There’s a simple pleasure in watching a low-yielding "problem step" give way to higher throughput after switching to a more reliable reagent. This feedback shows up in production metrics, fewer maintenance events on equipment, and sharper analytical results for downstream products. Teams working on deeply iterative projects—where each change ripples across several steps—appreciate any source of stability and consistency. Here, this compound delivers.
Academic, industrial, and government research settings alike value adaptability and safety in their chemical toolkit. 2-Amino-3-iodopyridine stirs up new interest among interdisciplinary teams that span organic, analytical, and formulation expertise. Whether the project aims for a new clinical candidate or an improved OLED emitter, the same attributes speak: purity, ease of handling, and a trusted supplier relationship built upon documented performance.
The best progress comes not from isolated breakthroughs, but from well-equipped teams driving steady, incremental improvement. My own projects have benefitted time and again from unheralded intermediates like this—those compounds that let ideas leap smoothly from paper to product. In practice, the ability to rely upon trusted chemicals keeps timelines short and lets researchers turn their attention toward big, novel challenges.

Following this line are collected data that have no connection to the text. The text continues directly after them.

(** ** A queued charge *)

Definition demo_args : settleArgs nat :=
  buffered_args (demo_prepared "paid" FamilyTokens (demo_image_card 0) ∅) (demo_request SurfaceChat) "req-1"
    (demo_upstream (demo_response None None)) (demo_route "a" 1 1) (demo_rotation None)
    (mkQuote 6000000 7200000 12000 10000 10000 (lit "1"))
    (openAI_usage (mkOpenAIUsage 1000 None 200 None) "" ∅) ∅ false "" (Some "hold-1"%string) 12.

Definition demo_queued (attempts : Z) : UnsettledRow :=
  mkUnsettled "req-1" (Some "org-1"%string) 7200000 "USD" "upstream" attempts
    (match EncodeUsageReplayPayload (usageLogParams demo_scan demo_args) with
     | Ok p => p | Err _ => PayloadInvalid end) false false.

(** A database that refuses the settlement transaction. *)
Definition no_commit : Faults := mkFaults true false false false false false false.
(** One that cannot mark the row it settled. *)
Definition no_mark : Faults := mkFaults false false false false true false false.

Lemma failing_rows_retire_witness :
  let w := mkWorld demo_fake [] [demo_queued 0] [] in
  ListUnsettledPending (Nat.iter 8 (Work demo_scan (fun _ => no_commit)) w) = [] /\
  ListUnsettledPending (Nat.iter 7 (Work demo_scan (fun _ => no_commit)) w) <> [].
Proof.
  intros w.
  assert (H : forall n, _) by (intros n; refine (failing_rows_retire demo_scan no_commit w n _ eq_refl
    eq_refl _ _); [intros i row; unfold settle_tx; destruct (SettleTx _ _); by eexists
                  |split; [apply list.NoDup_singleton|cbn; unfold unsettledBatch; lia]
                  |by repeat constructor]).
  split.
  - apply (H 8%nat). lia.
  - destruct (H 7%nat) as (_ & _ & _ & H7).
    destruct (H7 (demo_queued 0)) as (x & Hx & _ & Hp & _);
      [by apply list_elem_of_singleton|reflexivity|reflexivity| |lia|].
    + eexists. vm_compute. reflexivity.
    + intros E. exact (none_listed _ x E Hx Hp).
Defined.

Lemma queued_charge_collected_witness :
  let w := demo_world demo_fake in
  let row := usageLogParams demo_scan demo_args in
  let queued := RecordUnsettled no_commit w "req-1" demo_settle_id (sa_quote demo_args) row
                  "usage row not written" in
  let w' := Work demo_scan (fun _ => no_faults) queued in
  map si_ActualNano (fk_Settles (w_billing w')) = [7200000] /\
  Work demo_scan (fun _ => no_faults) w' = w'.
Proof.
  intros w row queued w'.
  destruct (queued_charge_collected demo_scan w no_commit demo_args
    (OtherError "usage row not written") demo_fake
    (mkFake None None None false (Some "hold-1"%string) [] [] [settle_input demo_args] [])
    (un_Payload (demo_queued 0))) as (H1 & _ & _ & H2).
  - vm_compute. reflexivity.
  - reflexivity.
  - vm_compute. reflexivity.
  - split; [repeat constructor; done|vm_compute; by split].
  - unfold demo_scan. intros s t. destruct (plainDecimalRE s) eqn:E; [|done]. intros [= <-]. by rewrite E.
  - constructor.
  - reflexivity.
  - split; [|exact H2]. fold w'. change w' with (Work demo_scan (fun _ => no_faults) queued) in *.
    assert (E : w_billing w' = _) by exact H1. unfold w' in E. by rewrite E.
Defined.

Lemma unmarked_charge_taken_twice_witness :
  let s := mkSpend demo_day ∅ {[ "key-1"%string := 0 ]} true in
  let w := Work demo_scan (fun _ => no_faults)
             (Work demo_scan (fun _ => no_mark) (with_unsettled (demo_world s) [demo_queued 0])) in
  spent (w_billing w) "key-1" = 2 * 7200000.
Proof.
  intros s w.
  refine (proj2 (unmarked_charge_taken_twice demo_scan (demo_world s) (demo_queued 0)
    _ "key-1" _ _ no_mark _ _ _ _ _ _ _ _ _)).
  - reflexivity.
  - constructor.
  - vm_compute. reflexivity.
  - reflexivity.
  - reflexivity.
  - reflexivity.
  - reflexivity.
  - vm_compute. reflexivity.
  - vm_compute. reflexivity.
Defined.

Success in using 2-Amino-3-iodopyridine starts before the first weigh-out. Teams should design workflows for minimal exposure, use well-maintained balances and pipettes, and prepare controls for fast impurity detection. Investing in good ventilation and protective gear removes many common risks. Experience suggests that open communication between procurement, laboratory, and safety teams lays the groundwork for a seamless run. Problems emerge less often if all parties share a detailed understanding of the compound’s characteristics and best handling practices.
When possible, labs prepare standardized stock solutions to simplify dosing and keep waste low. Analytical teams routinely validate stocks against trusted standards, and detailed record-keeping supports both troubleshooting and process validation. The routine inclusion of this compound in high-throughput screening or parallel synthesis adds speed—a distinct contrast to more stubborn reagents that stall out or lose potency during storage.
For all its technical specifics and advanced applications, the practical benefits of 2-Amino-3-iodopyridine are straightforward. It saves time, boosts yield, and supports creative chemistry in some of the world’s busiest labs. Its unique pairing of functional groups unlocks new routes and faster turnarounds, especially critical as teams pursue harder targets in crowded therapeutic and technological fields. The shared experience across thousands of scientific workers underlines its continuing relevance as a smart, trusted tool in the synthesis arsenal.
Moving forward, the push for more sustainable, safe, and cost-effective chemical building blocks will only increase. Products like 2-Amino-3-iodopyridine, supported by transparent sourcing, consistent testing, and clear documentation, deliver on those demands. In both large-scale campaigns and rapid-batch research, it proves itself by doing exactly what experienced scientists need—enabling innovation, supporting efficiency, and removing barriers across a wide spectrum of modern chemistry.